第一條 この法律施行の際生命保險中央会がその保險業務に関し有する権利義務は、その日において、主務大臣の指示するところに從い、協栄生命保險株式会社が、これを承継する。
協栄生命保險株式会社が前項の規定により権利義務を承継した場合においては、主務大臣の定める日までは、前に生命保險中央会の旧勘定(金融機関経理應急措置法第一條第一項の規定により設けられた旧勘定をいう。)に属していた保險契約については、債務の弁済、契約の解除、保險金額の減少その他の條件の変更又は当該保險約款に基く貸付は、これをなすことができない。
第二條 協栄生命保險株式会社が前條第一項の規定により生命保險中央会から承継した旧戰爭死亡傷害保險法による保險契約及び生命保險における戰爭危險(戰爭その他の変乱に因る死亡をいう。以下同じ。
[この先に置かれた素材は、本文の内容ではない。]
(** [std::equal_range] returns the pair of the two bounds, as its comment says,
    although it does not call those functions on the whole range. *)
Theorem equal_range_is_bounds pre xs post val :
  StronglySorted (le comp) xs →
  let first := zlen pre in
  let last := zlen pre + zlen xs in
  let l := array pre xs post in
  equal_range comp first last val l =
  (i ← lower_bound comp first last val; j ← upper_bound comp first last val; mret (i, j)) l.
Proof.
  intros Hs first last l. destruct (lower_bound_run pre xs post val Hs) as (i & Ei & Hi).
  destruct (upper_bound_run pre xs post val Hs) as (j & Ej & Hj).
  subst first last l. unfold mbind, M_bind. rewrite Ei, Ej.
  apply (sorted_app_mid comp pre post) in Hs. pose proof (full_app_mid pre post xs) as Hf.
  destruct (wpr_run _ _ _ (__equal_range_spec comp _ _ val _ (array_range pre xs) Hf
    (sorted_below val _ _ _ Hs) (sorted_not_above val _ _ _ Hs) (λ a, comp_asym a val)))
    as ([i' j'] & l' & E & -> & Hi' & Hj').
  rewrite (cut_point_unique _ _ _ _ _ _ Hf Hi Hi'), (cut_point_unique _ _ _ _ _ _ Hf Hj Hj').
  exact E.
Qed.

Lemma binary_search_run pre xs post val :
  StronglySorted (le comp) xs →
  ∃ b, binary_search comp (zlen pre) (zlen pre + zlen xs) val (array pre xs post) =
         Some (b, array pre xs post) ∧
       (b = true ↔ ∃ x, x ∈ xs ∧ comp x val = false ∧ comp val x = false).
Proof.
  intros Hs. destruct (lower_bound_run pre xs post val Hs) as (k & Ek & Hk).
  unfold lower_bound in Ek. unfold binary_search. unfold mbind at 1, M_bind at 1. rewrite Ek.
  apply cut_point_list in Hk as (n & -> & ? & Hn & Hn').
  assert (∀ i x, xs !! i = Some x → comp x val = false → (n <= i)%nat) as Hge.
  { intros i x Hi E. destruct (decide (n <= i)%nat); [done|]. exfalso.
    assert (below_val comp val x = true) as E'; [|unfold below_val in E'; congruence].
    apply (Forall_lookup_1 _ _ i x Hn). apply lookup_take_Some. split; [done|lia]. }
  destruct (Z.eqb_spec (zlen pre + Z.of_nat n) (zlen pre + zlen xs)).
  - exists false. split; [done|]. split; [done|]. intros (x & [i Hi]%list_elem_of_lookup & E & _).
    specialize (Hge i x Hi E). apply lookup_lt_Some in Hi. unfold zlen in *. lia.
  - destruct (lookup_lt_is_Some_2 xs n) as [a Ha]; [unfold zlen in *; lia|].
    assert (holds (array pre xs post) (zlen pre + Z.of_nat n) a) as Hh by (apply holds_app_mid; by left).
    destruct (wpr_run _ _ _ (wpr_val_iter comp _ _ val a (λ b l, b = comp val a ∧ l = array pre xs post)
      Hh ltac:(done))) as (b & l' & E & -> & ->).
    exists (negb (comp val a)). unfold mbind, M_bind. rewrite E. split; [done|].
    rewrite negb_true_iff. split.
    + intros Ev. exists a. split_and!; [by eapply list_elem_of_lookup_2| |done].
      apply (Forall_lookup_1 _ _ 0%nat a Hn'). by rewrite lookup_drop, Nat.add_0_r.
    + intros (x & [i Hi]%list_elem_of_lookup & E1 & E2). specialize (Hge i x Hi E1).
      apply StronglySorted_lookup with (i := n) (j := i) (a := a) (b := x) in Hs; [|done..].
      change (a ⊑ val). by trans x.
Qed.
)の再保險契約に関する権利義務に係る業務に因り損失を受けたときは、政府は、協栄生命保險株式会社に対し、その損失を補償する。
協栄生命保險株式会社は、前項の業務に因り利益を得たときは、その利益金を政府に納付しなければならない。
前二項の場合において、損失及び利益を決定する基準その他損失の補償及び利益金の納付に関し必要な事項は、主務大臣がこれを定める。
第三條 この法律施行の際損害保險中央会がその保險業務に関し有する権利義務は、その日において、主務大臣の指示するところに從い、東亞火災海上保險株式会社が、これを承継する。
第四條 東亞火災海上保險株式会社が前條の規定により損害保險中央会から承継した権利義務に係る業務に因り損失を受けたときは、政府は、東亞火災海上保險株式会社に対し、その損失を補償する。
東亞火災海上保險株式会社は、前項の業務に因り利益を得たときは、その利益金を政府に納付しなければならない。
前二項の規定は、金融機関再建整備法第二十六條第二項、第四十條第一項又は第四十一條第一項若しくは第二項の規定により東亞火災海上保險株式会社から第一項の業務に関する権利義務を承継した保險会社に、これを準用する。
第二條第三項の規定は、前三項の場合に、これを準用する。
第五條 協栄生命保險株式会社は、旧戰爭死亡傷害保險法による保險に関する業務に基く收支、生命保險における戰爭危險の再保險に関する業務に基く收支並びに前に外國保險会社を保險者としていた保險契約に関する業務に関する財産及び当該業務に基く收支を、夫ゝ他の財産及び收支と区分経理しなければならない。
東亞火災海上保險株式会社及び前條第三項の保險会社は、同條第一項の業務に基く收支を、他の收支と区分経理しなければならない。
第六條 東亞火災海上保險株式会社及び第四條第三項の保險会社の同條第一項の業務に関する書類には、印紙税を課さない。
第七條 法人税法による所得及び地方税法により営業税を課する場合における純益の計算については、協栄生命保險株式会社の旧戰爭死亡傷害保險法による保險に関する業務に基く收入、生命保險における戰爭危險の再保險に関する業務に基く收入及びこれらの業務に因り受けた損失の補償金並びに東亞火災海上保險株式会社及び第四條第三項の保險会社の同條第一項の業務に基く收入及び当該業務に因り受けた損失の補償金は、夫ゝその総益金から控除するものとし、協栄生命保險株式会社の旧戰爭死亡傷害保險法による保險に関する業務に基く支出、生命保險における戰爭危險の再保險に関する業務に基く支出及びこれらの業務に因り受けた利益に係る納付金並びに東亞火災海上保險株式会社及び第四條第三項の保險会社の同條第一項の業務に基く支出及び当該業務に因り受けた利益に係る納付金は、夫ゝその総損金から控除するものとする。
第八條 第一條第一項又は第三條の規定により生命保險中央会又は損害保險中央会からその所有に係る有價証券の移轉がある場合においては、有價証券移轉税は、これを課さない。
第九條 生命保險中央会及び損害保險中央会は、主務大臣の指定する日において、解散する。
生命保險中央会及び損害保險中央会は、前項の規定により主務大臣の指定する日以後においても、清算の目的の範囲内においては、その清算の結了に至るまでは、なお存続するものとみなす。
前項に定めるものの外、第一項の場合において必要な事項は、政令でこれを定める。